[Start of Attachment]

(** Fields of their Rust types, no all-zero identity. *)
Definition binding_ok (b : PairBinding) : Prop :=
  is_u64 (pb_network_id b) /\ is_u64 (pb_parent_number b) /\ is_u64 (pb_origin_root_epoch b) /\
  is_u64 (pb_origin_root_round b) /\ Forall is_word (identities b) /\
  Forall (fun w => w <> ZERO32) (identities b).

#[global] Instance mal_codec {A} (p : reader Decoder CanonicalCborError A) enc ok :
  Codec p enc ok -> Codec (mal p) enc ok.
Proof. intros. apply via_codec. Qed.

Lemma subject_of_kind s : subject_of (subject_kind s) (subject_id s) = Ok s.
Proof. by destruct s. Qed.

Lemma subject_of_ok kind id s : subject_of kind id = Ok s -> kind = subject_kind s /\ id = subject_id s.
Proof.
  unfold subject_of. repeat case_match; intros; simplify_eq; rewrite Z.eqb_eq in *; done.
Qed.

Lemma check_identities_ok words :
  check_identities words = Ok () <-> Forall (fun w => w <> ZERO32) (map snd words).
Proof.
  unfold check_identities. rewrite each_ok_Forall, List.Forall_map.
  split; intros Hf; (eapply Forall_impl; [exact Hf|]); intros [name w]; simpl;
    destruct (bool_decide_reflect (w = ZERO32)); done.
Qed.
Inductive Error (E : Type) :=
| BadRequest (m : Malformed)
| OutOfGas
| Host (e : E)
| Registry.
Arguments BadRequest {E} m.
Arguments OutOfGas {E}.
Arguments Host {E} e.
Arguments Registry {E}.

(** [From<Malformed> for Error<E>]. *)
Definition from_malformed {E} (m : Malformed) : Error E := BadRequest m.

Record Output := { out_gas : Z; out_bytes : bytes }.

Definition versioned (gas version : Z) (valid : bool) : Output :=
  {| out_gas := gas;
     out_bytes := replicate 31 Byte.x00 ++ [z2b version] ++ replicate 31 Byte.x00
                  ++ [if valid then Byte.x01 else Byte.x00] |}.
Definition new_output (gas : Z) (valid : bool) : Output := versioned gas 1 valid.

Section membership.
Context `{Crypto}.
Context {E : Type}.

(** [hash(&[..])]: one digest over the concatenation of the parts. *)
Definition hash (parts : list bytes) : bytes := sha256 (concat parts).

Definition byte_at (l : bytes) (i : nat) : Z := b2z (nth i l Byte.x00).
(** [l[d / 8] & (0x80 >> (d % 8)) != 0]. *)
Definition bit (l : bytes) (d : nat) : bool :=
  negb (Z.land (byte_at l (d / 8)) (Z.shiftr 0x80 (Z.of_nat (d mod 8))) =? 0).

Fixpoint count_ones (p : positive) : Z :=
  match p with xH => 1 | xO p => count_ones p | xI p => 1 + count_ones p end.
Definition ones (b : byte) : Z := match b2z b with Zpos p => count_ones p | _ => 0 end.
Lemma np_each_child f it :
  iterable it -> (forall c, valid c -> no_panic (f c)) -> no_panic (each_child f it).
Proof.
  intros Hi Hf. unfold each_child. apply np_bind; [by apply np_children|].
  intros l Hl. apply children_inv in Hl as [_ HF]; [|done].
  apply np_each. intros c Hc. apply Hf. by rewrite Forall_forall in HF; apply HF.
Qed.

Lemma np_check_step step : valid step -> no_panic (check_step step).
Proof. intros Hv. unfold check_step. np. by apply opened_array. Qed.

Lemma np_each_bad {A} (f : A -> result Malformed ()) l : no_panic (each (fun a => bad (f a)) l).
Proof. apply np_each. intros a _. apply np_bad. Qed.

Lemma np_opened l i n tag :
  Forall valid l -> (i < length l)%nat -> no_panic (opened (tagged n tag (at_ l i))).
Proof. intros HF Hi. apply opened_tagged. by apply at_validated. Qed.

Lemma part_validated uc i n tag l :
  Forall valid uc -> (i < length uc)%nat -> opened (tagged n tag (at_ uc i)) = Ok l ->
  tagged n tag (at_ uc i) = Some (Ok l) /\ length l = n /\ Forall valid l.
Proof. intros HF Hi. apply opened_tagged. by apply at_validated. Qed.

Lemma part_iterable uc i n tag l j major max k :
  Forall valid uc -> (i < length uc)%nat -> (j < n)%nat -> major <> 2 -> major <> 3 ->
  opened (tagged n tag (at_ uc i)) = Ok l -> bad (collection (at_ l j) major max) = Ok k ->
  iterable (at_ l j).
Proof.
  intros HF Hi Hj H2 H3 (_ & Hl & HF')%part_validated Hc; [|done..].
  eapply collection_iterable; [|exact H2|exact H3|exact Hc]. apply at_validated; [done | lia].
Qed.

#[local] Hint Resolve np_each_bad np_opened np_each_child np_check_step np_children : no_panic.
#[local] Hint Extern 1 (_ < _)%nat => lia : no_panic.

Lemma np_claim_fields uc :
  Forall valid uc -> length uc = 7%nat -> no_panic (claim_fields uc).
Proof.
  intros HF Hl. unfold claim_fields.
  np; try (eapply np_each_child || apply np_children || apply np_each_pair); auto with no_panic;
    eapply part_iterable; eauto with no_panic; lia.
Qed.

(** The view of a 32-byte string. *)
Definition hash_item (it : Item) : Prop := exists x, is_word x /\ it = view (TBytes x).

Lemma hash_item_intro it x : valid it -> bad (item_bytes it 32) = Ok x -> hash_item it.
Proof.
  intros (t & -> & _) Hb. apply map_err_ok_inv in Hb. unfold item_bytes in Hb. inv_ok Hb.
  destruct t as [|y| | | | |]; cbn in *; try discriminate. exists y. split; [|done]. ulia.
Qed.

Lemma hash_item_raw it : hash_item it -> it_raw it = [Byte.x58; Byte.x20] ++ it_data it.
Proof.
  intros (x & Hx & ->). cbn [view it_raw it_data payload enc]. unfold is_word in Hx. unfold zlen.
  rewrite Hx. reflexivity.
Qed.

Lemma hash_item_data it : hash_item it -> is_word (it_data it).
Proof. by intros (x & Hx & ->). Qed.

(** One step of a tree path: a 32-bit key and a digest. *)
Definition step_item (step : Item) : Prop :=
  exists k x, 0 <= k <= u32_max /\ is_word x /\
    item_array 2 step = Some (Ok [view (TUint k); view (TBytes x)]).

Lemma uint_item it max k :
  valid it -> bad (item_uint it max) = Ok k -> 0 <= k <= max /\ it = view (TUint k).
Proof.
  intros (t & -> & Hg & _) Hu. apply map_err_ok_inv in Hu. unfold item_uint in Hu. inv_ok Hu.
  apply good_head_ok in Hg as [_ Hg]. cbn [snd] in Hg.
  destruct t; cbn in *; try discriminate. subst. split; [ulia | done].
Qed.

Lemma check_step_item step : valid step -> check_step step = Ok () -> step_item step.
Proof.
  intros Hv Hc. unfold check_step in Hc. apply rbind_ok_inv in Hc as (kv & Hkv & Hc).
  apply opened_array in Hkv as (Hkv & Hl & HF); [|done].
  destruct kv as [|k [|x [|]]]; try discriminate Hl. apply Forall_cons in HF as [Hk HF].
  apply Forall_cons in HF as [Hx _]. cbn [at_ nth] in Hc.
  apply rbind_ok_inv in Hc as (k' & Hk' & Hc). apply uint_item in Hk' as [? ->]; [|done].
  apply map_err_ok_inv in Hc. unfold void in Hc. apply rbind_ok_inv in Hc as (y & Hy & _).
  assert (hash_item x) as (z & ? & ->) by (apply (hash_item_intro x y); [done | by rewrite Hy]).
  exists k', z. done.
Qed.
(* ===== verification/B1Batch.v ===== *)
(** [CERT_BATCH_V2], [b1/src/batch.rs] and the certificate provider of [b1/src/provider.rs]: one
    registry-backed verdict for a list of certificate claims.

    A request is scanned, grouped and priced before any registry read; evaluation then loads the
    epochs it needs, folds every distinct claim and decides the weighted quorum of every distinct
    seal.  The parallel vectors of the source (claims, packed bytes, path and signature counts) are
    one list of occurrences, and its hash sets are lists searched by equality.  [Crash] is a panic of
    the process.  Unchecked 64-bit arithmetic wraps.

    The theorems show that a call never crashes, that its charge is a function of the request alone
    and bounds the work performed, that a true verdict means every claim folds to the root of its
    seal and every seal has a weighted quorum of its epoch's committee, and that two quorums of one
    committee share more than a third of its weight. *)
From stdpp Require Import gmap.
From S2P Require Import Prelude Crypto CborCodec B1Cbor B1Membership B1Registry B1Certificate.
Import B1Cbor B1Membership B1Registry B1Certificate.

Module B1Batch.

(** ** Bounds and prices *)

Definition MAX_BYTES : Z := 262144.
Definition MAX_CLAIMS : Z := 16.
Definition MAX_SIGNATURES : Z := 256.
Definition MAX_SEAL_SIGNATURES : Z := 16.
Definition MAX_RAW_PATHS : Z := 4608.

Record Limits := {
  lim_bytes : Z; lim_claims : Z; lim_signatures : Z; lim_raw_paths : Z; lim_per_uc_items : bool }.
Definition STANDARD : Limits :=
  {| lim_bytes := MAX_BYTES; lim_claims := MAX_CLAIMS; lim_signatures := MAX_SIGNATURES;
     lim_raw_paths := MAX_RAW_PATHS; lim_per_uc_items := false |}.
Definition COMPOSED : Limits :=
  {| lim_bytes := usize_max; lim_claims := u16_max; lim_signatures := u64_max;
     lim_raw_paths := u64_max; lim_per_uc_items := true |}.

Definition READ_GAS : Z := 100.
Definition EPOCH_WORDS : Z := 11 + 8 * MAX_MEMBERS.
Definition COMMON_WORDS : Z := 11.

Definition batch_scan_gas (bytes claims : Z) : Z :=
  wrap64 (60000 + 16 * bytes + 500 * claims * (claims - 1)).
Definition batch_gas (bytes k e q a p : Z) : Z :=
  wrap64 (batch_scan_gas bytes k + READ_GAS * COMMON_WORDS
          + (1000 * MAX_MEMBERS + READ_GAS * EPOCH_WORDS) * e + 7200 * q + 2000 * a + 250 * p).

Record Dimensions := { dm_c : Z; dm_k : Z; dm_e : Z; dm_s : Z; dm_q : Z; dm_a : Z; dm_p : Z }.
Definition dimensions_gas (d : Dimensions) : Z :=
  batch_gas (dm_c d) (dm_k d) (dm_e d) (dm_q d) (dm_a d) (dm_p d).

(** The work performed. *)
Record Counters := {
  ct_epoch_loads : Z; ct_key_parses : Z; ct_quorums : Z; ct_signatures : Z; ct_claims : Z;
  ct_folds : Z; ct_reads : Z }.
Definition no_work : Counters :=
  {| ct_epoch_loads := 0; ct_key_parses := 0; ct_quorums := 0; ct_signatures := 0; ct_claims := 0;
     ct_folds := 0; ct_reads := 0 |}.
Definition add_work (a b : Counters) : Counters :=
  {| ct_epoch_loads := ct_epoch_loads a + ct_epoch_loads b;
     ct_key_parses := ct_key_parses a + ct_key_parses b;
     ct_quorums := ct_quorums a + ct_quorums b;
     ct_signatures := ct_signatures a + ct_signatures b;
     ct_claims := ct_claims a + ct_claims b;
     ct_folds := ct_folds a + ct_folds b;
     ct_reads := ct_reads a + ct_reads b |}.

[End of Attachment]
[Start of Attachment]

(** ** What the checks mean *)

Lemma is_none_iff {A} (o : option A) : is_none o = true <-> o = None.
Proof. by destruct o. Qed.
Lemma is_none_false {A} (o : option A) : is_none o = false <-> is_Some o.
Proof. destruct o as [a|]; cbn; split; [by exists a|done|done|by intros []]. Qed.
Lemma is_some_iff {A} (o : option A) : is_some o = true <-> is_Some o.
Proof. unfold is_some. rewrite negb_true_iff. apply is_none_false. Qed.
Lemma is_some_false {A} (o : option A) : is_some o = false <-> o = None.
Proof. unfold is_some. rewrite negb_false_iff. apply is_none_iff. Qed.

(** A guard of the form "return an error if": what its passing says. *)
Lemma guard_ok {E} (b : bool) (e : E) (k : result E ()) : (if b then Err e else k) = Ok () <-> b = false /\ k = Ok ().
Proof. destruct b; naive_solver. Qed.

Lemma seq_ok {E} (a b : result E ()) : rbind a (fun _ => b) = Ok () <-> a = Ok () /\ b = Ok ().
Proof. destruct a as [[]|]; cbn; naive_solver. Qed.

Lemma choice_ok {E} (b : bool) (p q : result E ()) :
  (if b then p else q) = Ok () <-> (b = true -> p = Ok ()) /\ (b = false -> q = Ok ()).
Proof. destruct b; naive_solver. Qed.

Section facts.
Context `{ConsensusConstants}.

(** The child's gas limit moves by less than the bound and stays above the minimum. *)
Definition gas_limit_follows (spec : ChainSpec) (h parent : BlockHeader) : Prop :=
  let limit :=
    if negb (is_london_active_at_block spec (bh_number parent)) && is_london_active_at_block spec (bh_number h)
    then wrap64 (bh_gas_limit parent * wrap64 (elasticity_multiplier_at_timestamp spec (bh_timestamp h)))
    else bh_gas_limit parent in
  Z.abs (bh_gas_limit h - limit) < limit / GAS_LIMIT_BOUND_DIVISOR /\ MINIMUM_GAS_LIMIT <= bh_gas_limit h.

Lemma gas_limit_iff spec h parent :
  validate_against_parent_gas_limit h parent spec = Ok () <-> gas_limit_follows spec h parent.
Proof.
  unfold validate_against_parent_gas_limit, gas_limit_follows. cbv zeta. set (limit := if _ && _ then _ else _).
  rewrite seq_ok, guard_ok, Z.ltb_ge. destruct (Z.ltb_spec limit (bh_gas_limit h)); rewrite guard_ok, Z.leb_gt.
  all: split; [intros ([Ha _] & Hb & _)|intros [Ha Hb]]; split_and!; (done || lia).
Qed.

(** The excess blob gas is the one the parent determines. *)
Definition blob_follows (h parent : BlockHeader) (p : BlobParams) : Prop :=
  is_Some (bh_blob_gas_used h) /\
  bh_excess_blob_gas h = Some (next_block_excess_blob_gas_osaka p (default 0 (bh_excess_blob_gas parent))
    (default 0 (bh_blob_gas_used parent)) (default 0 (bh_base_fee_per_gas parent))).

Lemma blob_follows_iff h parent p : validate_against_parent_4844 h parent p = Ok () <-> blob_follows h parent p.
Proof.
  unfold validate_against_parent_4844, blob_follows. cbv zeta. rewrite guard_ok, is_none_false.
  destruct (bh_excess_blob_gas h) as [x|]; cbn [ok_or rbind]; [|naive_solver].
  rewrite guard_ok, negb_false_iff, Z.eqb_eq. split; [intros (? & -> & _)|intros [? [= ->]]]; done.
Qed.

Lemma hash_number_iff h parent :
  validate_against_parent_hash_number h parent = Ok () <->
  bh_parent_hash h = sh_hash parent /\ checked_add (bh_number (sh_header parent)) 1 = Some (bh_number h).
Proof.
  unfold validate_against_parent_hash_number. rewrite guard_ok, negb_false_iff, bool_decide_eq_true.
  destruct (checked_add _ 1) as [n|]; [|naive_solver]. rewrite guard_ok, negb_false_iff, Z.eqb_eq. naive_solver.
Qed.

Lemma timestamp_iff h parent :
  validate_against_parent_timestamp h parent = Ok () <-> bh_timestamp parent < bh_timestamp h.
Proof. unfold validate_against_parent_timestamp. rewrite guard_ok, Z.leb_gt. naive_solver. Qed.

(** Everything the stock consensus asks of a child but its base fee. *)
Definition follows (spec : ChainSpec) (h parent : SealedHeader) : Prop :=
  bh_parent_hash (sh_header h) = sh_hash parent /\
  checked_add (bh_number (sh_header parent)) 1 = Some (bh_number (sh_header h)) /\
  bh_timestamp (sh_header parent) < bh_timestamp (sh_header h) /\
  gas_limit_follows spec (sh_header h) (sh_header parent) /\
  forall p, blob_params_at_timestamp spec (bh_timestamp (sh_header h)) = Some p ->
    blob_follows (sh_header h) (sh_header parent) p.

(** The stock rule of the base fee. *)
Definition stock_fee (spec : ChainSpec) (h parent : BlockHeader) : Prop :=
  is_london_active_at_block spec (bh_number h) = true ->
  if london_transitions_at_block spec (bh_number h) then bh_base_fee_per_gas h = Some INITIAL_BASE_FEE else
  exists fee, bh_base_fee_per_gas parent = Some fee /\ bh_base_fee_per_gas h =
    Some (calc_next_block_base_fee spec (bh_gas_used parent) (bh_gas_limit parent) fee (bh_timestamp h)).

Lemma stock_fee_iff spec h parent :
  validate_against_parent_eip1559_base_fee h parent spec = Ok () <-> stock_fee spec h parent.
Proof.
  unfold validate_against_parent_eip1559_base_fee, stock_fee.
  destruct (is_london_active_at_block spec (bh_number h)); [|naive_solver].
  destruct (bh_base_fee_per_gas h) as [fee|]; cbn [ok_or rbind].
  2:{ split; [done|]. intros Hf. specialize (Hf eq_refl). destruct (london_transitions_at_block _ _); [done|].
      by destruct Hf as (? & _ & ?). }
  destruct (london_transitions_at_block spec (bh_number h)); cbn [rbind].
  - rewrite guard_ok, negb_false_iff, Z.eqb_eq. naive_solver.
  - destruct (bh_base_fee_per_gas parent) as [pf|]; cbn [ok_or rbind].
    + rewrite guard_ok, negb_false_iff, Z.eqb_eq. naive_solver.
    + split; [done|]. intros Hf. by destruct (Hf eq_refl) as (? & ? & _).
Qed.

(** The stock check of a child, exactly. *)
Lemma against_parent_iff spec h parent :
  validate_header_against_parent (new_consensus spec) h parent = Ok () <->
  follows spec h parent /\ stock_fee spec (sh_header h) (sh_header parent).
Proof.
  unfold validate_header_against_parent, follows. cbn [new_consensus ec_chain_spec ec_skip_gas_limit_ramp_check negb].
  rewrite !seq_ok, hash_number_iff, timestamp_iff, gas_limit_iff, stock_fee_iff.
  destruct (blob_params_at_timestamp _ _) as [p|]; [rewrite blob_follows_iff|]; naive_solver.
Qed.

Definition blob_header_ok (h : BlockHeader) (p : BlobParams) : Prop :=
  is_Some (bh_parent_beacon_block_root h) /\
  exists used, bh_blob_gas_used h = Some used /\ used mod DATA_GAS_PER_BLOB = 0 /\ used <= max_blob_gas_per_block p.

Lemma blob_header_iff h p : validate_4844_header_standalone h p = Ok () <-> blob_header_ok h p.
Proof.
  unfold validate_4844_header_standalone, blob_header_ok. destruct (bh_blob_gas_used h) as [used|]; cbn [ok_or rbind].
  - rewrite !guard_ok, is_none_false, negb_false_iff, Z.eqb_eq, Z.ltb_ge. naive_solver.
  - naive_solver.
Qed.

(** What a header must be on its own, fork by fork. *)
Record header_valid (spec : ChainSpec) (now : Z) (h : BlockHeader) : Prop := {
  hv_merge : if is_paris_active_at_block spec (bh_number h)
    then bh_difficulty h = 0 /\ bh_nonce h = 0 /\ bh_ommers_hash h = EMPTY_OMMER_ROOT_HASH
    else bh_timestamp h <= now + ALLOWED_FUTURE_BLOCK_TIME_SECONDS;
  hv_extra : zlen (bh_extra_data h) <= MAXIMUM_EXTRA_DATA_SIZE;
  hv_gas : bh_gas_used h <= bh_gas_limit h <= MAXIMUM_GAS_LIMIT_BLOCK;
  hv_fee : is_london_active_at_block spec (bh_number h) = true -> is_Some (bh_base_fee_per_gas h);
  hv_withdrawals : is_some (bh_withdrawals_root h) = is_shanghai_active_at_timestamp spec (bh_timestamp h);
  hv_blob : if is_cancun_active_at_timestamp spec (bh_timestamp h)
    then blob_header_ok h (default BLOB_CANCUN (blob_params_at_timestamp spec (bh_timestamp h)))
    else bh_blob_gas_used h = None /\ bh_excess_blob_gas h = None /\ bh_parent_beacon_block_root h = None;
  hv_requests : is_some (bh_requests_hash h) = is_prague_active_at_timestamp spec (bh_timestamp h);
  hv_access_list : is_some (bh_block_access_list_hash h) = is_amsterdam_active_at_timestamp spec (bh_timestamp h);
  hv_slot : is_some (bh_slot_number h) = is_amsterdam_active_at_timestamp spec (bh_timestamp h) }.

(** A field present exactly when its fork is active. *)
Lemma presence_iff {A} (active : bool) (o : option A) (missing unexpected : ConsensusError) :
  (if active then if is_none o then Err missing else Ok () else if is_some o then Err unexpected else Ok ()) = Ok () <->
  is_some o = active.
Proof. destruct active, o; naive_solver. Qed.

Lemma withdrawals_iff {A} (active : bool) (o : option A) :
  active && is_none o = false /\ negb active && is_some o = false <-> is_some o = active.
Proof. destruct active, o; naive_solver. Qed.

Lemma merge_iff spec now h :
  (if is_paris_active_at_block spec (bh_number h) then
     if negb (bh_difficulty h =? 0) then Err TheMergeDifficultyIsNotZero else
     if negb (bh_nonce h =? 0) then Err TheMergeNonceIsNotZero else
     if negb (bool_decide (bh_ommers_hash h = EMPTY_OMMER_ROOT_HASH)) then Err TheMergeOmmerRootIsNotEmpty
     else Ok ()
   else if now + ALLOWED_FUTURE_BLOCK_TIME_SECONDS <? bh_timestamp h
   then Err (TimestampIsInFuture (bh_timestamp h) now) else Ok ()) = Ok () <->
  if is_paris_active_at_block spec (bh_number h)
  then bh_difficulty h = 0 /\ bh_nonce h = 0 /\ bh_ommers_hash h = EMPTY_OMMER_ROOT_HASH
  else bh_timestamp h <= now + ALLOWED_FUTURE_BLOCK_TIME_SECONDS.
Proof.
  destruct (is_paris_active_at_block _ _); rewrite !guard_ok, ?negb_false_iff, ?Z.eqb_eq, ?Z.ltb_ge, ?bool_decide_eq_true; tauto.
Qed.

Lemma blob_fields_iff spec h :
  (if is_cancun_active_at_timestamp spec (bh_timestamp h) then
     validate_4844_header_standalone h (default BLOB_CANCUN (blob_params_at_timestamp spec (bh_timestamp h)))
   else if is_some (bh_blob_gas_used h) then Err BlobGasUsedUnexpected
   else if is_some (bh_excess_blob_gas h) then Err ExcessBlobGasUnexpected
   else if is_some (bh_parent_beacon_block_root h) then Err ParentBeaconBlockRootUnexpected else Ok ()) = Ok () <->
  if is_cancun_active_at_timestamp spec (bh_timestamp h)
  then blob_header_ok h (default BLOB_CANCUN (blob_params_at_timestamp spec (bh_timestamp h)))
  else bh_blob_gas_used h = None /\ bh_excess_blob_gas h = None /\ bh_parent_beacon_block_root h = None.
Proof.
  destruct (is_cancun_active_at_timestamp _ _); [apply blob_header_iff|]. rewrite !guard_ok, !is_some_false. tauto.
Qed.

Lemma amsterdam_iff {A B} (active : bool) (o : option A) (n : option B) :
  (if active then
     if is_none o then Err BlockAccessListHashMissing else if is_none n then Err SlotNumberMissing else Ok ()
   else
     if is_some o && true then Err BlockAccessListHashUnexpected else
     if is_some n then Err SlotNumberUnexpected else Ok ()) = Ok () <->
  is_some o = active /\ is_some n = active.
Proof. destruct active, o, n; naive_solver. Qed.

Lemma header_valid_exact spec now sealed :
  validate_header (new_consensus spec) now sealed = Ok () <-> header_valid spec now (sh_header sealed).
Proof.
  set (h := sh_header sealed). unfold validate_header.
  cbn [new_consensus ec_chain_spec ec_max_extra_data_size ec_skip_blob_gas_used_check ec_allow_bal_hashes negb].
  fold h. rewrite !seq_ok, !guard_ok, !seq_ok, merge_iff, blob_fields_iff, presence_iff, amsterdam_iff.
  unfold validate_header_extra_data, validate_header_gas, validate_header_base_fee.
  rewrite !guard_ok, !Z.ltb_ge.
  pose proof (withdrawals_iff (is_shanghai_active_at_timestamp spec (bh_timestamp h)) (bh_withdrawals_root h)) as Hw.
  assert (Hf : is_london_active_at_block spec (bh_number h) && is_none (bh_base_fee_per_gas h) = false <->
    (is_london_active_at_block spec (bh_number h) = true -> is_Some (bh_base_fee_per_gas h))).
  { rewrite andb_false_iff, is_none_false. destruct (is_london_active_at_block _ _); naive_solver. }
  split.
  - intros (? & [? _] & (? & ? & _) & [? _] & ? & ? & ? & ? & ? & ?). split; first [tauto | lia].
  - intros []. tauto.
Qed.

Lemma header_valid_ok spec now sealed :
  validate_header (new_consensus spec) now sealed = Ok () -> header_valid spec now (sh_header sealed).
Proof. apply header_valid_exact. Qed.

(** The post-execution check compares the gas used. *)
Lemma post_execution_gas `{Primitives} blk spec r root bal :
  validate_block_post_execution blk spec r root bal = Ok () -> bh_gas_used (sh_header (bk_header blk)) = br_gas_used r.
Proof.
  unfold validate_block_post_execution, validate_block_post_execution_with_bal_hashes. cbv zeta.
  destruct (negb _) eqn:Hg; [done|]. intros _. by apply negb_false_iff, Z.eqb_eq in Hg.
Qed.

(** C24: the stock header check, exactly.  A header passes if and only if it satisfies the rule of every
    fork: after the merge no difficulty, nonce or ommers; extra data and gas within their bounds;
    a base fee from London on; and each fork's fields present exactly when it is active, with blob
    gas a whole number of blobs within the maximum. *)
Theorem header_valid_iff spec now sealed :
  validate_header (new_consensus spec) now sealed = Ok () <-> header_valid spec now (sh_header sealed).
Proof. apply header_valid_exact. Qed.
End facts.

[End of Attachment]

Reproducing the whole listing above is not the task. Copy exactly only the lines from the one with "(** Fields of" to the one with "E := BadRequest m.", both kept.

(** Fields of their Rust types, no all-zero identity. *)
Definition binding_ok (b : PairBinding) : Prop :=
  is_u64 (pb_network_id b) /\ is_u64 (pb_parent_number b) /\ is_u64 (pb_origin_root_epoch b) /\
  is_u64 (pb_origin_root_round b) /\ Forall is_word (identities b) /\
  Forall (fun w => w <> ZERO32) (identities b).

#[global] Instance mal_codec {A} (p : reader Decoder CanonicalCborError A) enc ok :
  Codec p enc ok -> Codec (mal p) enc ok.
Proof. intros. apply via_codec. Qed.

Lemma subject_of_kind s : subject_of (subject_kind s) (subject_id s) = Ok s.
Proof. by destruct s. Qed.

Lemma subject_of_ok kind id s : subject_of kind id = Ok s -> kind = subject_kind s /\ id = subject_id s.
Proof.
  unfold subject_of. repeat case_match; intros; simplify_eq; rewrite Z.eqb_eq in *; done.
Qed.

Lemma check_identities_ok words :
  check_identities words = Ok () <-> Forall (fun w => w <> ZERO32) (map snd words).
Proof.
  unfold check_identities. rewrite each_ok_Forall, List.Forall_map.
  split; intros Hf; (eapply Forall_impl; [exact Hf|]); intros [name w]; simpl;
    destruct (bool_decide_reflect (w = ZERO32)); done.
Qed.
Inductive Error (E : Type) :=
| BadRequest (m : Malformed)
| OutOfGas
| Host (e : E)
| Registry.
Arguments BadRequest {E} m.
Arguments OutOfGas {E}.
Arguments Host {E} e.
Arguments Registry {E}.

(** [From<Malformed> for Error<E>]. *)
Definition from_malformed {E} (m : Malformed) : Error E := BadRequest m.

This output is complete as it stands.